▶ Task goal
In the records below, the line with "calls w' = calls" opens the range and the line with "split; [exact Hends|]." closes it; print that range exactly and nothing else.

***** Task material *****

(** With [depth = 1], the directory [a/b], reached at counter 1, is not
    entered; the copy of [a] lists [a] only. *)
Lemma depth_bound_stops_descent_witness :
  0 < 1
  /\ copyItem 1 ["a"; "b"] ["out"; "a"; "b"] 1 0 false "overwrite" "none" 1
              (world_of nestedTree)
     = Ret tt (called (Stat ["a"; "b"]) (world_of nestedTree))
  /\ exists w',
       copyItem 2 ["a"] ["out"; "a"] 1 0 false "overwrite" "none" 0
                (world_of nestedTree) = Ret tt w'
       /\ calls w'
          = [Stat ["a"]; Readdir ["a"]; Stat ["out"; "a"];
             Mkdir ["out"; "a"];
             Stat ["a"; "x.txt"]; Stat ["out"; "a"; "x.txt"];
             Mkdir ["out"; "a"];
             CopyFile ["a"; "x.txt"] ["out"; "a"; "x.txt"];
             Stat ["a"; "b"]].
Proof.
  split; [lia|].
  destruct (depth_bound_stops_descent 1 0 false "overwrite" "none"
              ["a"; "b"] ["out"; "a"; "b"] (world_of nestedTree))
    as [Hstop _]; [lia|].
  split.
  - apply (Hstop 0 1 [("y.txt", File "2")]); [lia | reflexivity].
  - eexists. split; [vm_compute; reflexivity | reflexivity].
Defined.

(** With [depth = 1], the copy of [a] ends; [a/x.txt] (level 0) is copied
    and [a/b/y.txt] (level 1) is not. *)
Lemma depth_bound_limits_copies_witness :
  0 < 1
  /\ (exists fuel w',
        copyItem fuel ["a"] ["out"; "a"] 1 0 false "overwrite" "none" 0
                 (world_of nestedTree) = Ret tt w')
  /\ exists w',
       copyItem 2 ["a"] ["out"; "a"] 1 0 false "overwrite" "none" 0
                (world_of nestedTree) = Ret tt w'
       /\ Fs.readFile ["out"; "a"; "x.txt"] (fs w') = Some "1"
       /\ Fs.lookup ["out"; "a"; "b"] (fs w') = Fail ENOENT
       /\ exists new,
            calls w' = calls (world_of nestedTree) ++ new
            /\ forall dirs name dst,
                 In (CopyFile (["a"] ++ dirs ++ [name]) dst) new ->
                 List.length dirs < 1.
Proof.
  split; [lia|].
  destruct (depth_bound_limits_copies 1 0 false "overwrite" "none"
              ["a"] ["out"; "a"] (world_of nestedTree)) as [Hends Hall];
    [lia|].
  split; [exact Hends|].
  destruct (copyItem 2 ["a"] ["out"; "a"] 1 0 false "overwrite" "none" 0
              (world_of nestedTree)) as [[] w'| |] eqn:Hrun;
    try (vm_compute in Hrun; discriminate).
  exists w'. split; [reflexivity|].
  destruct (Hall 2 w' Hrun) as (new & Hc & Hlevel & _).
  vm_compute in Hrun. inversion Hrun; subst w'.
  repeat split. exists new. split; assumption.
Defined.

(* ================================================================== *)
(** ** Failures do not spread (C6)                                     *)
(* ================================================================== *)

Section Isolation.

Let any {A} : A -> Prop := fun _ => True.


(** On a directory that the bounds let it enter, [copyItem] lists the
    entries, makes sure of the destination directory and loops. *)
Lemma copyItem_dir fuel source destination depth height flatten
    conflictResolution logLevel currentDepth w es :
  Fs.lookup source (fs w) = Done (Dir es) ->
  within_bounds depth height currentDepth ->
  copyItem (S fuel) source destination depth height flatten
           conflictResolution logLevel currentDepth w
  = match
      (if (List.length (map fst es) =? 0) && flatten then ret tt
       else
         (when (negb flatten) (ensureDirectory destination) ;;
          forEach (map fst es) (fun item =>
            copyItem fuel (Path.join source [item])
              (if flatten
               then Path.join destination (Path.basename [item])
               else Path.join destination [item])
              depth height flatten conflictResolution logLevel
              (currentDepth + 1)))%async)
        (called (Readdir source) (called (Stat source) w))
    with
    | Throw e w' => console_error (ErrorCopying source e) w'
    | r => r
    end.
Proof.
  intros Hs Hb. destruct (bounds_pass _ _ _ Hb) as [Gd Gh].
  cbn [copyItem]. unfold try_catch. unfold bind at 1.
  rewrite (stat_Done _ _ _ Hs). cbn [stats_of isDirectory].
  rewrite Gd, Gh. unfold bind at 1.
  now rewrite (readdir_Done _ (called (Stat source) w) es) by exact Hs.
Qed.






Lemma relative_dirname s : Path.relative (Path.dirname s) s = Path.basename s.
Proof.
  unfold Path.dirname. induction s as [|a s IH]; [reflexivity|].
  destruct s as [|b s]; [reflexivity|].
  change (removelast (a :: b :: s)) with (a :: removelast (b :: s)).
  cbn [Path.relative]. rewrite String.eqb_refl. rewrite IH. reflexivity.
Qed.

Lemma region_top item s :
  s <> [] ->
  region (default false (flatten item)) s (destination_of item s)
  = dest item.
Proof.
  intros Hs. unfold region, effective, destination_of, Path.join.
  assert (E : Path.basename s = [Path.base s]) by now destruct s.
  destruct (default false (flatten item)); rewrite E; apply dirname_snoc.
Qed.

(** The body of [copy]'s loop, with the two shapes of [src] as one loop
    over the sources. *)
Lemma copyTask_loop fuel item w :
  copyTask fuel item w
  = (when (String.eqb (default "none" (logLevel item)) "brief")
          (console_log (Text "Starting copy task...")) ;;
     forEach (sources_of item) (fun source =>
       copyItem fuel source (destination_of item source)
         (default 0 (depth item)) (default 0 (height item))
         (default false (flatten item))
         (default "overwrite" (conflictResolution item))
         (default "none" (logLevel item)) 0) ;;
     when (String.eqb (default "none" (logLevel item)) "brief")
          (console_log (Text "Copy task completed")))%async w.
Proof.
  unfold copyTask, sources_of, destination_of.
  unfold bind at 1 3. destruct (when _ _ w) as [[] w1|e w1|]; auto.
  destruct (src item) as [s|l].
  - cbn [forEach]. unfold bind.
    destruct (copyItem _ _ _ _ _ _ _ _ _ w1) as [[] w2|e w2|]; reflexivity.
  - unfold bind.
    rewrite (forEach_ext l _
               (fun source =>
                  copyItem fuel source
                    (if default false (flatten item) then dest item
                     else Path.join (dest item) (Path.basename source))
                    (default 0 (depth item)) (default 0 (height item))
                    (default false (flatten item))
                    (default "overwrite" (conflictResolution item))
                    (default "none" (logLevel item)) 0)); [reflexivity|].
    intros x w0. now rewrite relative_dirname.
Qed.










End Isolation.










(* ================================================================== *)
(** ** Flatten (C1)                                                    *)
(* ================================================================== *)

(** Where [flatten] sends the entries of a directory: [copyItem] joins the
    entry name to the destination once in the loop over the entries and
    once more in the file branch. *)
Lemma flatten_entry_destination source destination item :
  effective true (Path.join source [item])
    (Path.join destination (Path.basename [item]))
  = destination ++ [item; item].
Proof.
  unfold effective, Path.join, Path.basename, Path.base.
  rewrite last_last. cbn [last]. rewrite <- app_assoc.
  now destruct (source ++ [item]) eqn:E; [destruct source; discriminate|].
Qed.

*****

▶ Exercise answer
            calls w' = calls (world_of nestedTree) ++ new
            /\ forall dirs name dst,
                 In (CopyFile (["a"] ++ dirs ++ [name]) dst) new ->
                 List.length dirs < 1.
Proof.
  split; [lia|].
  destruct (depth_bound_limits_copies 1 0 false "overwrite" "none"
              ["a"] ["out"; "a"] (world_of nestedTree)) as [Hends Hall];
    [lia|].
  split; [exact Hends|].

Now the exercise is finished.